Don’t be too concerned if your puppy does not seem to eat very much. Let your puppy’s appetite guide you. Weigh your puppy regularly and monitor the amount of exercise your puppy gets.
Bones help to provide vital calcium. It also provides a vital form of exercise to develop strong musculature. Gnawing on bones help to exercise the jaw muscles, massages their gums and contributes to good dental care. Ensure you only feed raw bones of medium size and with plenty of meat on the bones. The puppies have a HUGE desire to chew when they are teething. Pig’s ears are a convenient addition to bones.

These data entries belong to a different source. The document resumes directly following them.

(** ** C8: retriever of a topic that was never built *)

(** C8.  For every topic whose storage location is not on disk,
    [get_retriever] raises the collection-not-found error
    ([ValueError] with the message "Collection '<topic>' does not exist")
    instead of returning a handle, and changes nothing. *)
Theorem get_retriever_never_built w self topic st :
  _get_collection_path self topic ∉ disk st ->
  get_retriever w self topic st =
  (Raise (ValueError ("Collection '" ++ topic ++ "' does not exist")), st).
Proof.
  intros Habsent. unfold get_retriever, bind, os_path_exists, raise.
  rewrite bool_decide_eq_false_2 by exact Habsent. reflexivity.
Qed.

Lemma get_retriever_never_built_witness :
  (_get_collection_path sample_manager "restaurant_reviews"
     ∉ disk sample_state)
  /\ get_retriever sample_world sample_manager "restaurant_reviews"
       sample_state =
     (Raise (ValueError "Collection 'restaurant_reviews' does not exist"),
      sample_state).
Proof.
  assert (Habsent : _get_collection_path sample_manager "restaurant_reviews"
                    ∉ disk sample_state).
  { apply (bool_decide_unpack _). vm_compute. exact I. }
  split; [exact Habsent|].
  exact (get_retriever_never_built sample_world sample_manager
           "restaurant_reviews" sample_state Habsent).
Defined.

(** ** C3 and C9: the rebuild boundary *)

Lemma rebuild_vector_db_run w g sources st :
  rebuild_vector_db w g sources st =
  match create_or_update_collection w (db_manager g) (current_topic g)
          sources (Some rebuild_metadata) st with
  | (Ok _, st') =>
      (success_status, mkGlobals (db_manager g) sources (current_topic g), st')
  | (Raise e, st') =>
      (failure_status (str_exc e),
       mkGlobals (db_manager g) sources (current_topic g), st')
  end.
Proof. reflexivity. Qed.

(** C3.  [rebuild_vector_db] always returns a status string and the state
    the manager reached: when [create_or_update_collection] returns, the
    status is the success message; when it raises [e], the status is
    exactly "Error rebuilding vector database: " followed by [str(e)].
    Nothing is raised to the caller: the result is a plain string. *)
Theorem rebuild_never_raises w g sources st :
  let inner := create_or_update_collection w (db_manager g) (current_topic g)
                 sources (Some rebuild_metadata) st in
  let status := fst (fst (rebuild_vector_db w g sources st)) in
  snd (rebuild_vector_db w g sources st) = snd inner
  /\ ((exists retriever, fst inner = Ok retriever
                         /\ status = "Vector database rebuilt successfully!")
      \/ (exists e, fst inner = Raise e
                    /\ status = "Error rebuilding vector database: "
                                ++ str_exc e)).
Proof.
  intros inner status. subst status. rewrite rebuild_vector_db_run.
  fold inner. destruct inner as [[retriever|e] st']; cbn [fst snd].
  - split; [reflexivity|]. left. by exists retriever.
  - split; [reflexivity|]. right. by exists e.
Qed.

(** C9.  After every call of [rebuild_vector_db], [current_sources] is the
    requested list, whatever the sources did when loaded and whatever the
    status; the other globals are untouched. *)
Theorem rebuild_replaces_current_sources w g sources st :
  let g' := snd (fst (rebuild_vector_db w g sources st)) in
  current_sources g' = sources
  /\ db_manager g' = db_manager g
  /\ current_topic g' = current_topic g.
Proof.
  intros g'. subst g'. rewrite rebuild_vector_db_run.
  destruct (create_or_update_collection _ _ _ _ _ _) as [[retriever|e] st'];
    cbn [fst snd current_sources db_manager current_topic]; auto.
Qed.

(** Both outcomes of the boundary occur: a rebuild that succeeds, and one
    whose engine cannot be opened, which reports the cause and still
    replaces the remembered sources. *)
Example rebuild_success_run :
  fst (rebuild_vector_db sample_world sample_globals ["notes.txt"]
         sample_state)
  = ("Vector database rebuilt successfully!",
     mkGlobals sample_manager ["notes.txt"] "restaurant_reviews").
Proof. vm_compute. reflexivity. Qed.

Example rebuild_failure_run :
  fst (rebuild_vector_db broken_engine_world sample_globals ["notes.txt"]
         sample_state)
  = ("Error rebuilding vector database: engine unavailable",
     mkGlobals sample_manager ["notes.txt"] "restaurant_reviews").
Proof. vm_compute. reflexivity. Qed.

(** ** C6 and C10: the error taxonomy of the loader *)

(** A path with a NUL character between [a] and [b.csv]. *)
Lemma nul_path_unresolved :
  resolve_error sample_world ("a" ++ String (ascii_of_nat 0) "b.csv")
  = Some (ValueError "embedded null byte").
Proof. reflexivity. Qed.

(** C6, as the code has it.  For every path that can be resolved: when
    the resolved path is not on disk, [_load_document] raises
    [FileNotFoundError] whose message carries the resolved absolute path;
    when it is on disk and ends with none of [.pdf], [.json], [.txt], it
    raises [ValueError] (the unsupported-format error) whose message
    carries that path.  For a path whose resolution raises [e], it raises
    [e] again and logs the path as given.  In every one of these cases the
    result is an exception, so no documents are returned. *)
Theorem load_error_taxonomy w p st :
  (resolve_error w p = None ->
   resolve w p ∉ disk st ->
   fst (_load_document w p st) =
   Raise (FileNotFoundError ("File not found: " ++ resolve w p)))
  /\ (resolve_error w p = None ->
      resolve w p ∈ disk st ->
      endswith (resolve w p) ".pdf" = false ->
      endswith (resolve w p) ".json" = false ->
      endswith (resolve w p) ".txt" = false ->
      fst (_load_document w p st) =
      Raise (ValueError ("Unsupported file type: " ++ resolve w p)))
  /\ (forall e, resolve_error w p = Some e ->
      _load_document w p st =
      (Raise e,
       with_log st [(ERROR, "Failed to load " ++ p ++ ": " ++ str_exc e)])).
Proof.
  split; [|split].
  - intros Hres Hmiss. by rewrite load_document_missing.
  - intros Hres Hthere Hpdf Hjson Htxt. run. rewrite Hres. simpl.
    rewrite (bool_decide_eq_true_2 _ Hthere). cbn [negb].
    rewrite Hpdf, Hjson, Htxt. reflexivity.
  - intros e Hres. by apply load_document_unresolved.
Qed.

Lemma load_error_taxonomy_witness :
  fst (_load_document sample_world "gone.txt" sample_state) =
    Raise (FileNotFoundError "File not found: /srv/app/gone.txt")
  /\ fst (_load_document sample_world "menu.csv" sample_state) =
     Raise (ValueError "Unsupported file type: /srv/app/menu.csv")
  /\ fst (_load_document sample_world
            ("a" ++ String (ascii_of_nat 0) "b.csv") sample_state) =
     Raise (ValueError "embedded null byte").
Proof.
  split; [|split].
  - apply (proj1 (load_error_taxonomy sample_world "gone.txt" sample_state)).
    + reflexivity.
    + apply (bool_decide_unpack _). vm_compute. exact I.
  - apply (proj1 (proj2 (load_error_taxonomy sample_world "menu.csv"
                           sample_state))).
    + reflexivity.
    + apply (bool_decide_unpack _). vm_compute. exact I.
    + reflexivity.
    + reflexivity.
    + reflexivity.
  - rewrite (proj2 (proj2 (load_error_taxonomy sample_world
                             ("a" ++ String (ascii_of_nat 0) "b.csv")
                             sample_state))
               (ValueError "embedded null byte") nul_path_unresolved).
    reflexivity.
Defined.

Your puppy will be wormed at two, four, six and eight weeks of age. Dogs pick up various gastro-intestinal worms. Round worm, hookworm and whip worms are the most common. Dogs need to be wormed every two weeks until 12 weeks of age then every month until 6 months of age, then every three months for the rest of their lives. Your puppy will be due to be wormed again when you pick him up. Then wormed again at 10 weeks of age. Consult your vet for a product that protects against intestinal worms. There are many different products on the market.

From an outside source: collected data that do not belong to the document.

(** * PyLabRobot plate reader front end

    A shallow embedding of [pylabrobot/plate_reading/plate_reader.py]: the
    single-plate slot of [PlateReader], the keyword-argument check
    [_check_args] that inspects the signature of the installed backend's
    method, and the three read operations together with [open] and [close].

    Python sets are [gset string], insertion-ordered dictionaries are
    association lists, exceptions are values of [Exception], and the methods
    of [PlateReader] are computations in a state-and-exception monad over the
    instance. *)

From Stdlib Require Import ZArith.
From stdpp Require Import base option list sets gmap strings.

Local Open Scope string_scope.

(** ** Python values shared by the front end and the backends *)

(** [inspect.Parameter.kind]. *)
Inductive ParameterKind :=
| POSITIONAL_ONLY
| POSITIONAL_OR_KEYWORD
| VAR_POSITIONAL
| KEYWORD_ONLY
| VAR_KEYWORD.

#[global] Instance ParameterKind_eq_dec : EqDecision ParameterKind.
Proof. solve_decision. Defined.

(** The exceptions that cross the front end.  An f-string that interpolates
    a set, as in [TypeError(f"Missing required arguments: {missing}")], is
    kept as the text before the set and the set itself. *)
Inductive Exception :=
| ValueError (msg : string)
| NoPlateError (msg : string)
| TypeError (msg : string) (names : gset string)
| KeyError (key : string)
| IndexError (msg : string)
| LifecycleNotReadyError
| OtherException (msg : string).

(** [pylabrobot.resources]: the only thing the plate reader asks of a
    resource is whether it is a [Plate]. *)
Inductive Resource :=
| Plate (name : string)
| NonPlate (name : string).

(** [isinstance(resource, Plate)] *)
Definition isinstance_Plate (resource : Resource) : bool :=
  match resource with
  | Plate _ => true
  | NonPlate _ => false
  end.

(** A [dict] with string keys, in insertion order. *)
Definition Dict (V : Type) : Type := list (string * V).

(** [d.keys()] *)
Definition keys {V} (d : Dict V) : list string := d.*1.

(** [d.pop(key)]: [KeyError] when the key is absent. *)
Definition pop {V} (key : string) (d : Dict V) : Exception + Dict V :=
  if decide (key ∈ keys d)
  then inr (filter (λ kv, kv.1 ≠ key) d)
  else inl (KeyError key).

(** ** Signatures, as [inspect.signature] reports them *)

Section Signature.
Context {Any : Type}.

(** [inspect.Parameter] (a reserved word here, hence [Param]);
    [default = None] stands for [inspect.Parameter.empty]. *)
Record Param := {
  kind : ParameterKind;
  default : option Any;
}.

(** [param.default == inspect.Parameter.empty] *)
Definition default_is_empty (param : Param) : bool :=
  match default param with
  | None => true
  | Some _ => false
  end.

(** [inspect.Signature]: [parameters] is the ordered mapping from names to
    parameters. *)
Record Signature := {
  parameters : Dict Param;
}.
End Signature.

Arguments Param : clear implicits.
Arguments Signature : clear implicits.

(** ** The backend, an external collaborator *)

Module PlateReaderBackend.
Section Backend.
Context {float Any : Type}.

(** One invocation of a backend method, with the keyword arguments it
    received. *)
Inductive call :=
| Open
| Close
| Read_luminescence (focal_height : float) (plate : Resource)
    (backend_kwargs : Dict Any)
| Read_absorbance (wavelength : Z) (plate : Resource)
    (backend_kwargs : Dict Any)
| Read_fluorescence (excitation_wavelength emission_wavelength : Z)
    (focal_height : float) (plate : Resource) (backend_kwargs : Dict Any).

(** A backend is any object with these five methods.  Each read method
    comes with the signature that [inspect.signature] finds on it; what a
    method answers may depend on the calls the backend received before. *)
Record t := {
  open : list call → Exception + unit;
  close : list call → Exception + unit;
  signature_read_luminescence : Signature Any;
  read_luminescence :
    list call → float → Resource → Dict Any → Exception + list (list float);
  signature_read_absorbance : Signature Any;
  read_absorbance :
    list call → Z → Resource → Dict Any → Exception + list (list float);
  signature_read_fluorescence : Signature Any;
  read_fluorescence :
    list call → Z → Z → float → Resource → Dict Any →
    Exception + list (list float);
}.
End Backend.

Arguments call : clear implicits.
Arguments t : clear implicits.
End PlateReaderBackend.

(** ** The front end *)

Module PlateReader.
Section Definitions.
Context {float Any : Type}.

(** [pylabrobot.resources.Coordinate] *)
Definition Coordinate : Type := float * float * float.

(** The instance: [children] comes from [ResourceHolder], [setup_finished]
    from [Machine].  [backend_calls] is the backend object's side of the
    story, the calls it has received so far, oldest first. *)
Record t := {
  children : list Resource;
  setup_finished : bool;
  backend : PlateReaderBackend.t float Any;
  backend_calls : list (PlateReaderBackend.call float Any);
}.
(** * pylon: admittance matrices, linearised models and power-flow results

    A shallow embedding of [pylon/case.py] (classes [Bus], [Branch], [Case])
    and of [make_susceptance_matrix] and [make_admittance_matrix] from
    [pylon/routine/y.py].

    Numbers.  Python floats and numpy [float64]/[complex128] values are
    idealised as real and complex numbers over [R]; rounding and overflow
    are outside the model.  What is kept of IEEE arithmetic is the one
    behaviour the program can reach without rounding: an array division by
    zero does not raise, it yields [inf] or [NaN].  Both are lumped in one
    value [NonFinite], which every arithmetic operation propagates; an
    equation with [NonFinite] on a side says that the other side is not a
    finite number either, nothing more.

    Arrays are lists, [scipy.sparse] matrices are coordinate lists whose
    duplicate entries add up, exceptions are [None]. *)

From Stdlib Require Import String List Arith Lia Bool Reals Lra.
From Stdlib Require Import Permutation Sorted.
Import ListNotations.
Local Open Scope R_scope.

(* ================================================================== *)
(** ** Complex numbers *)

Record C : Set := mkC { Re : R; Im : R }.

Definition C0 : C := mkC 0 0.
Definition C1 : C := mkC 1 0.
Definition Ci : C := mkC 0 1.
Definition RtoC (a : R) : C := mkC a 0.

Definition Cadd (a b : C) : C := mkC (Re a + Re b) (Im a + Im b).
Definition Cneg (a : C) : C := mkC (- Re a) (- Im a).
Definition Cmul (a b : C) : C :=
  mkC (Re a * Re b - Im a * Im b) (Re a * Im b + Im a * Re b).
Definition Cconj (a : C) : C := mkC (Re a) (- Im a).
Definition Cnorm2 (a : C) : R := Re a * Re a + Im a * Im a.
Definition Cdiv (a b : C) : C :=
  mkC ((Re a * Re b + Im a * Im b) / Cnorm2 b)
      ((Im a * Re b - Re a * Im b) / Cnorm2 b).
Definition Cabs (a : C) : R := sqrt (Cnorm2 a).
Definition Cexp (a : C) : C :=
  mkC (exp (Re a) * cos (Im a)) (exp (Re a) * sin (Im a)).

(** [numpy.angle]: the argument of a complex number, in (-PI, PI]. *)
Definition Cangle (a : C) : R :=
  if Rlt_dec 0 (Re a) then atan (Im a / Re a)
  else if Rlt_dec (Re a) 0 then
    if Rle_dec 0 (Im a) then atan (Im a / Re a) + PI
    else atan (Im a / Re a) - PI
  else if Rlt_dec 0 (Im a) then PI / 2
  else if Rlt_dec (Im a) 0 then - (PI / 2)
  else 0.

Definition Ceq_dec (a b : C) : {a = b} + {a <> b}.
Proof.
  destruct a as [a1 a2], b as [b1 b2].
  destruct (Req_dec_T a1 b1) as [E1|N1].
  - destruct (Req_dec_T a2 b2) as [E2|N2].
    + left; congruence.
    + right; congruence.
  - right; congruence.
Defined.

(** Python's [a != b] on floats. *)
Definition Rneb (a b : R) : bool := if Req_dec_T a b then false else true.

(* ================================================================== *)
(** ** Values that may be [inf] or [NaN] *)

Inductive ext (A : Type) : Type :=
| Fin (a : A)
| NonFinite.
Arguments Fin {A} a.
Arguments NonFinite {A}.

Also talk to your vet about a suitable product for treating heart-worm. Use the 12 week vaccination appointment with your vet as an opportunity to ask any questions about products. I use Strongid “T” for our dogs. I like it as it is a very reliable product, which removes greater than 95% of intestinal worms. Regular worming will help to keep your puppy healthy and reduce the risk of worms transferring to you and your family.
Vaccinations will be administered when your puppy is 6 weeks of age. He will be vaccinated against Parainfluenza Virus, Canine Distemper, Canine Hepatitis Virus and Canine Parvovirus. Dogs that go into boarding kennels require an additional vaccination to protect them against kennel cough (Bordetella). Vaccinations will be necessary for your puppy again when he is 12 weeks old and at 16 weeks of age then annually for life. Until your puppy has had his puppy vaccinations at 12 weeks of age do not take him to places that less healthy (unvaccinated) dogs may have access to. Remember your puppy is not fully vaccinated when he arrives at your home. Avoid taking your puppy to public places until after he/she has completed the full vaccination schedule as advised by your vet.
The critical socialization period in puppies is from 6 to 16 weeks. The experiences your puppy has during this period, whether good or bad, will have the greatest impact on them for life. Your puppy will have socialized with our dogs and family and will have had opportunities for supervised play with them. It is important that your puppy meets and learns to socialize with other dogs and be able to tolerate other dogs in his “space. He will also need lots of opportunities for play and exploration. Have on hand, a variety of interesting objects with which your puppy can learn, explore and amuse himself (balls, squeaky toys, soft plush toys, rubber chewing toys, lengths of rope etc…). This will also help prevent boredom and minimize destructive play.
Most importantly, enjoy your gorgeous Labradoodle by Cucciolini and HAVE FUN! This is what Labradoodles do best.